Take a look at this cartoon by Satish Acharya for Gulf News– a police-like eagle swoops in on a media-like vulture that has its own beak bloodied by its own witch-hunts.
This is one view on Arnab’s arrest – that he had it coming. What you do unto others, could come right back and get you. Meaning, Arnab’s witch-hunt against Chakraborty and against others over the years – all the news-room name-calling, the shaming and bullying and bashing, being the vulture – in this cartoon, as it were – beware, it could also happen to you. And now, it has.
But it’s a view that we must disagree with. Not just as journalists, but even as citizens who believe in the rule of law. Because, no matter how much one disagrees with Arnab’s brand of journalism – the theatrics of abusing politicians, cops and ordinary folk, of willingly becoming a political proxy, we must also protest his arrest if it emerges that it is politically motivated.
The unfortunate death by suicide of architect Anvay Naik, the suicide note naming Arnab, the issue of the alleged outstanding dues of Rs 83 lakh – whether it amounts to abetment of suicide, the issue of the re-opening of the case – these are legal issues still to be ruled upon.
But, even so, as the Editorial Guild of India has put it, Arnab’s arrest is “extremely distressing” and the expectation from the Maharashtra government is that “Goswami is treated fairly and state power is not used against critical reporting by the media.” And that expectation is important.
LAW, POLICE, GOVT MACHINERY CAN'T BE USED TO SETTLE POLITICAL SCORES
The law, the police, any government machinery, MUST NOT, CANNOT be used to settle political scores. We’re not sure if Arnab would bat for us if the police swooped in on us tomorrow on a flimsy charge. But we would bat for Arnab if he was targeted unfairly by the powers that be.

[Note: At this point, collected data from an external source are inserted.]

(** Lines 956-983. *)
Definition start (d : bytes) : N unit :=
  room ← my (fun p => Receive_Buffer.get_read_buf_size (read_buffer_ p));
  (if room >=? Z.of_nat (length d) then on_read_buffer (Receive_Buffer.received d);; process_and_go_on else mret tt);;
  close_when_idle.
(** Lines 985-1014 and 1016-1043; [None] and [false] tell an error. *)
Definition handle_read (got : option bytes) : N unit :=
  modify (fun n => n <| reading_ := false |>);;
  in_peer (fun p => p <| op_count_ ::= fun c => c - 1 |>);;
  match got with
  | Some d => on_read_buffer (Receive_Buffer.received d);; process_and_go_on
  | None => mret tt
  end;;
  close_when_idle.
Definition handle_write (ok : bool) : N unit :=
  modify (fun n => n <| writing_ := None |>);;
  in_peer (fun p => p <| op_count_ ::= fun c => c - 1 |>);;
  (if ok then process_and_go_on else mret tt);;
  close_when_idle.
(** Lines 1101-1136, for the first wait. *)
Definition handle_timer : N unit :=
  waits ← my timer_; w ← the (head waits);
  in_peer (fun p => p <| timer_ ::= tail |>);;
  a ← cache (Mgr.check_watch_and_clear_callback alive (Some self) w.1 no_answer);
  match a with
  | None => write_error XIXI_REASON_WATCH_NOT_FOUND 0 true
  | Some a =>
      pl ← prepare (answer_size a);
      match pl with
      | Some _ =>
          respond_with pl (answer_size a) (encode_answer a);;
          set_state PEER_STATE_NEW_CMD;; set_next_state PEER_STATE_NEW_CMD
      | None => write_error XIXI_REASON_OUT_OF_MEMORY 0 true
      end
  end;;
  try_write;; mret tt.
End peer.
End Peer.
(** Waiting for more. *)
Lemma read_more_advanced others n c : node_ok e others n -> count_ok (state_ (peer n)) c -> enough others n c ->
  wp (run ← Peer.read_more; mret (run, c)) n (advanced e others n c).
Proof.
  intros [Hw Hi Hs] Hc He. apply wp_bind, wp_read_more; [done|]. intros run n' b sk -> Hw' Hle Hlt Hsum. apply wp_ret.
  split; cbn [fst snd].
  - exists others. split; [split; [done|by rewrite all_refs_input|by apply stage_input]|]. split; [lia|done].
  - intros Hr. specialize (Hlt Hr). unfold measure. rewrite weight_input, weight_eq. cbn [with_input]. cbn. lia.
  - done.
Qed.

(** A request was dealt with after some bytes were consumed, or before. *)
Lemma handled_advanced others n n1 n' c c' :
  count_ok (state_ (peer n')) c' -> enough others n c -> handled e 1 others n1 n' ->
  (forall p, all_refs others n1 p <= all_refs others n p) ->
  spare (state_ (peer n')) c' + 1 <= spare (state_ (peer n)) c ->
  measure n' < measure n -> advanced e others n c (true, c') n'.
Proof.
  intros Hc He [(o'&Hok&Ho&Ht) _ _] Hle Hsp Hm. split; cbn [fst snd]; [|done..]. exists o'. split; [done|]. split; [done|].
  intros p. pose proof (He p). pose proof (Ht p). pose proof (Hle p). lia.
Qed.
(** [NEW_CMD]: the items of the peer are given back. *)
Lemma release_items_spec h l n : inv e (cache_mgr_ n) (plus h (refs_of l)) -> roomy (plus h (refs_of l)) -> (forall q, 0 <= h q) ->
  wp (for_each (fun p => Peer.cache self (Mgr.release_reference p)) l) n (fun _ n' =>
    quiet n n' /\ state_ (peer n') = state_ (peer n) /\ inv e (cache_mgr_ n') h).
Proof.
  revert n. induction l as [|p l IH]; intros n Hi Hr H0'.
  - apply wp_ret. split; [done|]. split; [done|]. eapply inv_held; [|exact Hi]. intros q. unfold plus, refs_of. cbn. lia.
  - assert (forall q, plus h (refs_of (p :: l)) q = give p 1 (plus h (refs_of l)) q) as Hg.
    { intros q. unfold plus. rewrite refs_of_cons. unfold give. case_decide; lia. }
    apply wp_bind, wp_cache. eapply (release_safe e _ (plus h (refs_of l)) p).
    + eapply inv_held; [|exact Hi]. intros q. by rewrite Hg.
    + intros q. rewrite <- Hg. apply Hr.
    + intros q. unfold plus. pose proof (H0' q). pose proof (refs_of_ge l q). lia.
    + intros s' Hi' n1 Hq1 Hs1 Hst1 _. eapply wp_mono; [apply IH; [by rewrite Hs1| |done]|].
      * intros q. pose proof (Hr q) as Hq. rewrite Hg in Hq. unfold give in Hq. case_decide; lia.
      * intros [] n2 (Hq2&Hst2&Hi2). split_and!; [by eapply quiet_trans|by rewrite Hst2|done].
Qed.

Lemma new_cmd_advanced others n c : node_ok e others n -> (forall p, 0 <= others p) -> state_ (peer n) = PEER_STATE_NEW_CMD ->
  count_ok (state_ (peer n)) c -> enough others n c ->
  wp (run ← (Peer.reset_for_new_cmd self;; mret true); mret (run, c)) n (advanced e others n c).
Proof.
  intros [Hw Hi _] H0' Hst Hc He. assert (all_refs others n = tot others n) as Ha by (apply all_refs_tot; by rewrite Hst).
  rewrite Ha in Hi. unfold enough in He. rewrite Ha, Hst in He. cbn in He.
  apply wp_bind, wp_bind. unfold Peer.reset_for_new_cmd. apply wp_bind, wp_modify, wp_bind, wp_gets. set (n1 := set peer _ n).
  apply wp_bind. eapply wp_mono; [apply (release_items_spec others); [exact Hi| |exact H0']|].
  { rewrite Hst in Hc. cbn in Hc. intros q. specialize (He q). unfold tot in He. change (cache_items_ (peer n1)) with (cache_items_ (peer n)). unfold spare, count_ok in *. lia. }
  intros [] n2 (Hq2&Hst2&Hi2). apply wp_bind, wp_modify, wp_modify, wp_ret, wp_ret.
  assert (node_wf n1) as Hw1 by (by destruct Hw). destruct (wf_quiet _ _ Hq2 Hw1).
  split; cbn [fst snd].
  - exists others. split; [split|split; [lia|]].
    + by split.
    + rewrite all_refs_tot by done. eapply inv_held; [|exact Hi2]. intros q. unfold tot, plus, refs_of. cbn. lia.
    + unfold stage. cbn. by left.
    + intros q. rewrite all_refs_tot by done. specialize (He q). unfold tot, plus, refs_of, spare in *. cbn. lia.
  - intros _. unfold measure. rewrite Hst, !weight_eq. unfold received, waiting. cbn. rewrite (q_buffer _ _ Hq2), (q_socket _ _ Hq2). cbn. lia.
  - intros _. rewrite Hst in Hc. exact Hc.
Qed.

(** [READ_HEADER]. *)
Lemma fixed_size_range ch k : Peer.fixed_body_size ch = Some k -> 0 < k <= 31.
Proof.
  unfold Peer.fixed_body_size. repeat (case_match; [intros [= <-]; by split|]). done.
Qed.

Lemma header_spec others n d : node_ok e others n -> state_ (peer n) = PEER_STATE_READ_HEADER ->
  wp (Peer.process_header little d) n (fun tmp n' => tmp = XIXI_PDU_HEAD_LENGTH /\ handled e 0 others n n' /\ node_wf n' /\
    (state_ (peer n') = PEER_STATE_READ_BODY_FIXED \/ state_ (peer n') = PEER_STATUS_WRITE)).
Proof.
  intros [Hw Hi _] Hst. unfold Peer.process_header. apply wp_bind, wp_modify. set (n1 := set peer _ n).
  assert (all_refs others n = tot others n) as Ha by (apply all_refs_tot; by rewrite Hst). rewrite Ha in Hi.
  assert (node_wf n1) as Hw1 by (by destruct Hw).
  assert (forall k, replies k -> wp k n1 (fun _ n' => state_ (peer n') = PEER_STATUS_WRITE) ->
    wp (k ;; mret XIXI_PDU_HEAD_LENGTH) n1 (fun tmp n' => tmp = XIXI_PDU_HEAD_LENGTH /\ handled e 0 others n n' /\ node_wf n' /\
    (state_ (peer n') = PEER_STATE_READ_BODY_FIXED \/ state_ (peer n') = PEER_STATUS_WRITE))) as Hans.
  { intros k Hk Hkw. apply wp_bind. eapply wp_mono; [apply wp_and; [apply Hk|exact Hkw]|]. intros [] n2 ((Hq&Hs&_)&Hst2).
    apply wp_ret. assert (node_wf n2) as Hw2 by by eapply wf_quiet. split; [done|]. split; [|by auto].
    assert (forall p, all_refs others n2 p = tot others n p) as Ha2.
    { intros p. rewrite all_refs_tot by (by rewrite Hst2). unfold tot. by rewrite (q_items _ _ Hq). }
    split; [|by rewrite (q_buffer _ _ Hq)|by rewrite (q_socket _ _ Hq)]. exists others. split; [split|split; [lia|]].
    - done.
    - eapply inv_held; [exact Ha2|]. by rewrite Hs.
    - unfold stage. by rewrite Hst2.
    - intros p. rewrite Ha2, Ha. lia. }
  destruct (Peer.fixed_body_size (Header.decode little d)) as [k|] eqn:E.
  - pose proof (fixed_size_range _ _ E). apply wp_bind, wp_bind, wp_modify, wp_modify, wp_ret. split; [done|].
    set (n2 := set peer _ _). assert (node_wf n2) as Hw2 by (destruct Hw; split; try done; cbn; lia).
    split; [|by auto]. split; [|done..]. exists others. split; [split; [done|exact Hi|exact E]|]. split; [lia|].
    intros p. rewrite Ha. unfold all_refs, tot. cbn. lia.
  - case_match.
    + apply Hans; [by apply replies_respond|]. apply wp_respond; [done|]. by intros n' (_&_&?&_).
    + apply Hans; [by apply replies_close|]. apply wp_close_with_error; [done|]. by intros n' (_&_&?&_).
Qed.
End rounds.

Section rounds2.
Context (e : endian) (little : bool) `{Table_Malloc} `{Item_Malloc} `{!Item_Malloc_Ok} `{Buffer_Malloc} `{!Buffer_Malloc_Ok} `{Block_Malloc} `{Auth_Library}.
Context (alive : sink -> bool) (conf : settings) (self : sink) (unassigned : Z).
Context (blocks : forall n, malloc_block n = true).
Implicit Types (n : node) (others : holds).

And that leads us to another point – which is well put in this cartoon, by my colleague Aroop Mishra and the point is – while we oppose the arrest of Arnab as an attack on press freedom, he cannot be the ONLY journalist who’s arrest we should be protesting.
We should protest:
- The booking of Kashmiri photo-journalist Masrat Zahra, under UAPA, over a social media post she put out years ago.

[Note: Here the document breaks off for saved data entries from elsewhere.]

Lemma update_served pdu payload rest others n c q :
  asked e (UpdateReq pdu) payload rest others n -> cache_request self (UpdateReq pdu) payload = Some q ->
  Z.of_nat (length payload) = Update_Req.key_length pdu + Update_Req.data_length pdu -> allowed (cache_mgr_ n) (tot others n) q ->
  exists k n' a, (k <= 4)%nat /\ (forall fuel, process_loop (k + fuel) c n = process_loop fuel (u32 (c + 1)) n') /\
    spec_step alive (time_of (cache_mgr_ n)) q a (model_of (cache_mgr_ n)) (model_of (cache_mgr_ n')) /\
    finished (UpdateReq pdu) a payload rest n n'.
Proof.
  intros Ha Hq Hl Hal. pose proof Ha as [[Hw Hc _] Hst Hnx Hd Hr Hrefs]. unfold all_refs in *. rewrite Hst in *.
  destruct Hr as (_&_&_&_&Hx&_&Hkl&Hdl).
  injection Hq as <-. set (key := take (Z.to_nat (Update_Req.key_length pdu)) payload). set (dat := drop (Z.to_nat (Update_Req.key_length pdu)) payload).
  assert (Z.of_nat (length key) = Update_Req.key_length pdu) as Hlk by (unfold key; rewrite length_take; lia).
  assert (Z.of_nat (length dat) = Update_Req.data_length pdu) as Hld by (unfold dat; rewrite length_drop; lia).
  set (r := mk_put _ _ key dat _ _ _ _ _) in *. assert (Update_Req.data_length pdu <= 2 ^ 31) as Hd31 by (rewrite <- Hld; apply Hal).
  pose proof (run_request_ok e alive conf (cache_mgr_ n) (tot others n) (Put r) Hc Hrefs Hal) as Hput.
  cbn [run_request] in Hput. apply wp_bind_inv in Hput. unfold put in Hput. apply wp_bind_inv in Hput.
  cbn [put_group put_key put_flags put_expiration put_data put_ext r] in Hput.
  change (Z.of_nat (length [])) with 0 in Hput. rewrite Hlk, Hld in Hput. apply wp_ran in Hput.
  assert (Forall is_byte (payload ++ rest)) as Hby.
  { pose proof (nw_bytes _ Hw) as Hby. rewrite Hd in Hby. by apply Forall_app in Hby as [_ ?]. }
  destruct (two_rounds e little alive conf self unassigned n c (UpdateReq pdu) payload rest others _ Ha eq_refl
    (fun b Hwf Hdb => update_begins pdu payload rest n b _ Hw Hwf Hdb Hby Hl ltac:(lia) Hput))
    as (n2&Hloop&[(p&s&HQ&Htk)|(reason&HQ&Hsv)]).
  - destruct HQ as [HQ _]. apply wp_bind_inv in HQ. assert (key ++ dat ++ [] = payload) as Hkd by (rewrite app_nil_r; apply take_drop).
    change (put_key r ++ put_data r ++ put_ext r) with (key ++ dat ++ []) in HQ. rewrite Hkd in HQ.
    apply wp_run in HQ as ([]&s1&Hup&HQ).
    assert (exists k n3 off, (k <= 3)%nat /\ (forall fuel, process_loop (k + fuel) c n = process_loop fuel (u32 (c + 1)) n3) /\
      taking p off 0 s1 pdu rest n n3) as (k&n3&off&Hk&Hloop3&Htk3).
    { destruct (decide (payload = [])) as [->|Hne].
      - apply write_nothing in Hup as ->. exists 2%nat, n2, 0. split; [lia|]. by split.
      - destruct (taking_round p s s1 pdu payload rest n n2 (u32 (c + 1)) Htk Hne Hup) as (n3&Hr3&Htk3).
        exists 3%nat, n3, (Z.of_nat (length payload)). split; [lia|]. split; [|done]. intros fuel.
        change (3 + fuel)%nat with (S (S (S fuel))). by rewrite Hloop, (loop_round _ _ _ _ _ _ _ _ _ _ _ Hr3). }
    destruct (update_ends p off pdu s1 rest n n3 (u32 (c + 1)) _ Htk3 HQ) as (n'&res&Hr4&[Hstep _ _]&Hsv).
    exists (k + 1)%nat, n', (Updated res.1 res.2). split; [lia|]. split; [|split; [exact Hstep|]].
    + intros fuel. rewrite <- Nat.add_assoc, Hloop3. change (1 + fuel)%nat with (S fuel). by rewrite (loop_round _ _ _ _ _ _ _ _ _ _ _ Hr4).
    + unfold finished. cbn [nothing_yet]. intros _. exists []. split; [by left|exact Hsv].
  - destruct HQ as [HQ Hns]. exists 2%nat, n2, (Updated reason None). split; [lia|]. split; [exact Hloop|].
    destruct HQ as [Hstep _ _]. cbn [fst snd] in Hstep. split; [exact Hstep|].
    unfold finished. cbn [nothing_yet]. intros _. exists payload. split; [right; split; [done|by exists reason]|].
    assert (reason <> XIXI_REASON_SUCCESS) by (by eapply refused_reason).
    replace (encode_reply _ _) with (Error_Res_encode little reason) by (by destruct reason). exact Hsv.
Qed.

(** ** All requests *)

(** What follows the fixed part. *)
Definition payload_size (r : Pdu.request) : Z :=
  match r with
  | UpdateReq p => Update_Req.key_length p + Update_Req.data_length p
  | _ => default 0 (extras_length r)
  end.

Lemma all_served r payload rest q others n c :
  asked e r payload rest others n -> cache_request self r payload = Some q -> Z.of_nat (length payload) = payload_size r ->
  allowed (cache_mgr_ n) (tot others n) q ->
  exists k n' a, (k <= 4)%nat /\ (forall fuel, process_loop (k + fuel) c n = process_loop fuel (u32 (c + 1)) n') /\
    spec_step alive (time_of (cache_mgr_ n)) q a (model_of (cache_mgr_ n)) (model_of (cache_mgr_ n')) /\
    finished r a payload rest n n'.
Proof.
  intros Ha Hq Hl Hal. destruct (extras_length r) as [kl|] eqn:E.
  - assert (payload_size r = kl) as Hp by (destruct r; try done; by injection E).
    rewrite Hp in Hl. subst kl. destruct (keyed_served e little alive conf self unassigned blocks r payload rest q others n c Ha E Hq Hal)
      as (n'&resp&Hloop&Hsv&a&Hstep&->).
    exists 3%nat, n', a. split; [lia|]. split; [exact Hloop|]. split; [exact Hstep|].
    unfold finished. replace (nothing_yet a) with false; [intros _; exists []; split; [by left|exact Hsv]|].
    destruct a; try done. exfalso. destruct r; try discriminate E; try discriminate Hq; injection Hq as <-; cbn in Hstep; naive_solver.
  - assert ((forall p, r <> UpdateReq p) \/ exists p, r = UpdateReq p) as [Hn|[p ->]] by (destruct r; (by left) || (right; by eexists)).
    2: { destruct (update_served p payload rest others n c q Ha Hq Hl Hal) as (k&n'&a&Hk). by exists k, n', a. }
    assert (payload = []) as -> by (apply nil_length_inv; destruct r; try discriminate E; try (by destruct (Hn p)); cbn in Hl; lia).
    pose proof Ha as [[Hw Hc _] Hst _ Hd _ Hrefs]. unfold all_refs in *. rewrite Hst in *.
    destruct (two_rounds e little alive conf self unassigned n c r [] rest others (fun n' => exists a,
      spec_step alive (time_of (cache_mgr_ n)) q a (model_of (cache_mgr_ n)) (model_of (cache_mgr_ n')) /\ finished r a [] rest n n') Ha)
      as (n'&Hloop&a&Hstep&Hfin).
    + destruct r; try discriminate E; try discriminate Hq; by vm_compute.
    + intros b Hwf Hdb. by eapply (fixed_answers r q (tot others n)).
    + exists 2%nat, n', a. split; [lia|]. by split.
Qed.
End answer.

- The arrests of journalist Prashant Kanojia, not once, but twice in two years by the UP Police, again, merely for social media posts.

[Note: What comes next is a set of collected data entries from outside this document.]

(** An operation of a peer ends. *)
Lemma passes_handle al k c p it : passes false p it (handle e little al conf k unassigned c).
Proof.
  destruct c; cbn [handle]; [by apply passes_started|by apply passes_was_read|by apply passes_was_written|by apply passes_handle_timer].
Qed.
Lemma completes_ok lost y k c : sys_ok e lost y -> possible_event (Completes k c) y ->
  wp (happen e little conf unassigned (Completes k c)) y (fun _ => stepped e lost (Some k) y).
Proof.
  intros Hy (cc&Hk&Hp). apply (at_peer_ok lost y k cc); [done|done|intros p it; apply passes_handle|].
  pose proof (yo_served _ _ _ Hy) as [H0' _ Hc]. apply (handle_ok e little _ conf k unassigned blocks); [| |exact Hp].
  - by apply Hc.
  - intros p. unfold plus at 1. pose proof (H0' p). pose proof (owned_ge (delete k (conns_ y)) p). lia.
Qed.

(** A peer of HTTP ends, and the server stops. *)
Lemma browsed_ok lost y k : sys_ok e lost y -> possible_event (Browsed k) y ->
  wp (happen e little conf unassigned (Browsed k)) y (fun _ => stepped e lost (Some k) y).
Proof.
  intros Hy Hk. cbn in Hk. assert (unheard k y) as Hu by by apply (unheard_help lost k y _ Hy Hk).
  apply wp_bind, wp_modify. set (y1 := set conns_ _ y). assert (sys_ok e lost y1) as Hy1 by by apply drop_ok.
  eapply wp_mono; [apply (count_ok lost y1 _ Hy1); apply (s_stats _ (proj2 (sv_cache _ _ _ _ (yo_served _ _ _ Hy))))|].
  intros [] y2 [Hy2 Hs2]. exists lost. split; [done|]. split; [done|]. eapply stands_trans; [|by apply stands_weaken].
  apply unheard_stands. intros j Hj. by rewrite lookup_delete_ne.
Qed.
Lemma stopped_ok lost y : sys_ok e lost y -> wp (happen e little conf unassigned Stopped) y (fun _ => stepped e lost None y).
Proof.
  intros Hy. eapply (in_server_ok lost y _ (fun _ => True)); [done| |].
  - eapply wp_mono; [apply stop_ok, Hy|]. by intros [] v (Hv&_).
  - intros [] v _ Hy1. exists lost. split; [done|]. split; [done|]. by apply stands_same.
Qed.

- The arrest of Andrew SR Pandian merely for reporting on the challenges faced by health workers fighting COVID-19.
- And ask why Manipuri journalist Kishore Chandra Wangkhemis is in prison, again just over a social media post.
The list of journalists who’ve been targeted by the government, by the police, is long. But while those defending Arnab launch:
the freedom of expression of dozens of other journalists is of little interest to them.
While so many Union ministers have tweeted in support of press freedom while condemning Arnab’s arrest, the irony is that under this government, India’s ranking in the World Press Freedom Index has fallen to #142 in a list of 180 countries!
Yeh Jo India Hai Na… here it's not just the freedom of expression of Arnab that matters, but indeed that of every Indian!